Below are some records. Return exactly the lines from the one containing "Definition l3_single_post (e_coord" through the one containing "snd item ++", both included, and only those.

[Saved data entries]
··········
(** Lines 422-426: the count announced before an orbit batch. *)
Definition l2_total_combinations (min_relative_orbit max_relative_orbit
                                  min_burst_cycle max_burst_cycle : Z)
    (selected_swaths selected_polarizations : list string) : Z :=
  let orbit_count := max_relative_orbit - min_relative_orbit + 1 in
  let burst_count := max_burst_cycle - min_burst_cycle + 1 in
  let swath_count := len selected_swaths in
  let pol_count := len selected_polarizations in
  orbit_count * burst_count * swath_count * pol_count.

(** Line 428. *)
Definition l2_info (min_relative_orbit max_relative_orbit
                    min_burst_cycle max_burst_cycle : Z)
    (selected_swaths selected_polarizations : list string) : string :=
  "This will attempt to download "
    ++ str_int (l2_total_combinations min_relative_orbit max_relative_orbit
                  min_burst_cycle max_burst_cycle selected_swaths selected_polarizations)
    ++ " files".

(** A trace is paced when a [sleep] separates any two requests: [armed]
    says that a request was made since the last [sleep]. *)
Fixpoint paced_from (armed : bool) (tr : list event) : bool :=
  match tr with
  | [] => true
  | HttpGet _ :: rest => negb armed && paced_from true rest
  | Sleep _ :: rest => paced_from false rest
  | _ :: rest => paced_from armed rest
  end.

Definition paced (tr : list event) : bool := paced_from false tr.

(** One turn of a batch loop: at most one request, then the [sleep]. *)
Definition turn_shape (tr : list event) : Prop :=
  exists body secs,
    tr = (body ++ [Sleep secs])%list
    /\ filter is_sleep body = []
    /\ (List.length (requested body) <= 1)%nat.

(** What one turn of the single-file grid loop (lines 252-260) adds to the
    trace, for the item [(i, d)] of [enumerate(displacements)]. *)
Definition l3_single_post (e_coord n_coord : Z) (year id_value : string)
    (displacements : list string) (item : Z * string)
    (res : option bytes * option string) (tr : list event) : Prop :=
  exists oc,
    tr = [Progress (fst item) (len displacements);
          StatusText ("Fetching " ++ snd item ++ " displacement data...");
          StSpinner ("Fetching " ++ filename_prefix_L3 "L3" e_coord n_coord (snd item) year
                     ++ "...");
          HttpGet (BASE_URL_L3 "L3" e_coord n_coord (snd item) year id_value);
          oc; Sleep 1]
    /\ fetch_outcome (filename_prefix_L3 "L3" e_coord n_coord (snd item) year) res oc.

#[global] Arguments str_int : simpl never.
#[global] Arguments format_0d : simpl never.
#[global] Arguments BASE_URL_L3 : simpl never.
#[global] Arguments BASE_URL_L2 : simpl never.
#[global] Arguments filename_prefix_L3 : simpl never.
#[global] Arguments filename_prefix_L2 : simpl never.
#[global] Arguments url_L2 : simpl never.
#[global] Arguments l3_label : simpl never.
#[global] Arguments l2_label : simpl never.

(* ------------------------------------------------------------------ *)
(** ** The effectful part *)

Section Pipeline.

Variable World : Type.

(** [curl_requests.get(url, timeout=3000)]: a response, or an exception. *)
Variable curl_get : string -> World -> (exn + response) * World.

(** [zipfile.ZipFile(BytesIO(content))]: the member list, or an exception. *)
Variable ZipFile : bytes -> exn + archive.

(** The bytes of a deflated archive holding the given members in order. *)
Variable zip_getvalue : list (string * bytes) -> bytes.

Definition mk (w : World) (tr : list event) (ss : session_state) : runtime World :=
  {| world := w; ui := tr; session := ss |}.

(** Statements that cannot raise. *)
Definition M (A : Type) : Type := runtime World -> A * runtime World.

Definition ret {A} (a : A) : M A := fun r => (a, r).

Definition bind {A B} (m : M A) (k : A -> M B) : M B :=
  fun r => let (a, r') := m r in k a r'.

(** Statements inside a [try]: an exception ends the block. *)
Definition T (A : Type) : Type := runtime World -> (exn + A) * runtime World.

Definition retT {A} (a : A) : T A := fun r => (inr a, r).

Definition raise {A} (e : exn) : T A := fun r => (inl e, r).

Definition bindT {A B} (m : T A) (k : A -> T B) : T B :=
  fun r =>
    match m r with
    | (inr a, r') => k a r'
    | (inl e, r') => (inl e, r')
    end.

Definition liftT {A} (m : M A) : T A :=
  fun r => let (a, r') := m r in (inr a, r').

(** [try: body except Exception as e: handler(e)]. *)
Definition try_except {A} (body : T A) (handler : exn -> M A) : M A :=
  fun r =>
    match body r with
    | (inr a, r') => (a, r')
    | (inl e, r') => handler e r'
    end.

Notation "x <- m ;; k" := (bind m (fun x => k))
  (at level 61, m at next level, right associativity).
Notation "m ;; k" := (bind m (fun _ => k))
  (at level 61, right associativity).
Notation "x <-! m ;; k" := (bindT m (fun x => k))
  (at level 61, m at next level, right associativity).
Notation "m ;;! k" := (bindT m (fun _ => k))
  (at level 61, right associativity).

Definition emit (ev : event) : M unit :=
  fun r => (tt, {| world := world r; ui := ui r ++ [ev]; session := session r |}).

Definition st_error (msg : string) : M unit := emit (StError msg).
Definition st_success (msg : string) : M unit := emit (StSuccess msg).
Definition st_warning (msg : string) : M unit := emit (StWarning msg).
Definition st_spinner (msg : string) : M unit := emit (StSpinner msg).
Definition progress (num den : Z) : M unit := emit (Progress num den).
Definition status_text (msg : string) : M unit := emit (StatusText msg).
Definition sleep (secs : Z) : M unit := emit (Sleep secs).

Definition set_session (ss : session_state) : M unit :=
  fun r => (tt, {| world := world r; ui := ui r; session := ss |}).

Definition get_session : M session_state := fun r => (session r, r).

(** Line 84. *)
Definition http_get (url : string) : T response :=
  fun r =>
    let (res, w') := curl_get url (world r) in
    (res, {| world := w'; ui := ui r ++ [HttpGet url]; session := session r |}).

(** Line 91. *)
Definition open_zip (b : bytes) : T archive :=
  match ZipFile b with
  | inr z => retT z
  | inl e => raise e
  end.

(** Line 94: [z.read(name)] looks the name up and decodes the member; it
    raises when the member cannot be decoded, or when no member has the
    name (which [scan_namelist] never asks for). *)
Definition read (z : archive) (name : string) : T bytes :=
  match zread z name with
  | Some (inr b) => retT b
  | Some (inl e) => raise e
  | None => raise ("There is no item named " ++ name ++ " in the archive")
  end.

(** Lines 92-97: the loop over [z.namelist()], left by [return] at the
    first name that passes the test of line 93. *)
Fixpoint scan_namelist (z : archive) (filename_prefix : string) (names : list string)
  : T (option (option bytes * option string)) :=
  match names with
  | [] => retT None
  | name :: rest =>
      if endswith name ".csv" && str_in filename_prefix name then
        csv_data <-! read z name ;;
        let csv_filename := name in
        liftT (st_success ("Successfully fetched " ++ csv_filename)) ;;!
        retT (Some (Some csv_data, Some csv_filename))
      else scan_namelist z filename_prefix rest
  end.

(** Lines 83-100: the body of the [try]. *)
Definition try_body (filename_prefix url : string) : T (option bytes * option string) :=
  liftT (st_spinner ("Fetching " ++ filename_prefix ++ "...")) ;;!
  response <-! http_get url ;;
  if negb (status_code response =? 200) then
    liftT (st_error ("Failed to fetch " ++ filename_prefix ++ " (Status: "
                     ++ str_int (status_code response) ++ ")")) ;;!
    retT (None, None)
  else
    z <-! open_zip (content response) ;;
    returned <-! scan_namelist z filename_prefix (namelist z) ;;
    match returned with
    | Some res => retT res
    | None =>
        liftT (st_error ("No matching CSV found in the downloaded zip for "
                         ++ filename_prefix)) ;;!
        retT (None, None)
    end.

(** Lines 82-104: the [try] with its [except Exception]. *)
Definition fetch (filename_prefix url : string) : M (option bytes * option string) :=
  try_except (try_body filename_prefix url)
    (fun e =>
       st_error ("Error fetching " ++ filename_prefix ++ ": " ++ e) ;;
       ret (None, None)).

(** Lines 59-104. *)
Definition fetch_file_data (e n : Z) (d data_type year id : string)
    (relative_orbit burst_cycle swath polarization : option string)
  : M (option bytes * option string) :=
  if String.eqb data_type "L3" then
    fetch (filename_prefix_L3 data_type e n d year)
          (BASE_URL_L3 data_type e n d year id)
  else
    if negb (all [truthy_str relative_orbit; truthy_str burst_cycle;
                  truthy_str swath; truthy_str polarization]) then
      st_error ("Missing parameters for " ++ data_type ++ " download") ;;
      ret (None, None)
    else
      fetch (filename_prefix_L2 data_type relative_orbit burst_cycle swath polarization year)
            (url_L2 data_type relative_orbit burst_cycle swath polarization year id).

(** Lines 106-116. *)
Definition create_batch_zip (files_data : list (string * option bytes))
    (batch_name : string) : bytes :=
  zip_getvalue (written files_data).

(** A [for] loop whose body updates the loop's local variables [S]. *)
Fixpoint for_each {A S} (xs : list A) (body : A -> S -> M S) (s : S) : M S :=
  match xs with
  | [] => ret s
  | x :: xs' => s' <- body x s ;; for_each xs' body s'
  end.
··········
#### Written solution
Definition l3_single_post (e_coord n_coord : Z) (year id_value : string)
    (displacements : list string) (item : Z * string)
    (res : option bytes * option string) (tr : list event) : Prop :=
  exists oc,
    tr = [Progress (fst item) (len displacements);
          StatusText ("Fetching " ++ snd item ++ " displacement data...");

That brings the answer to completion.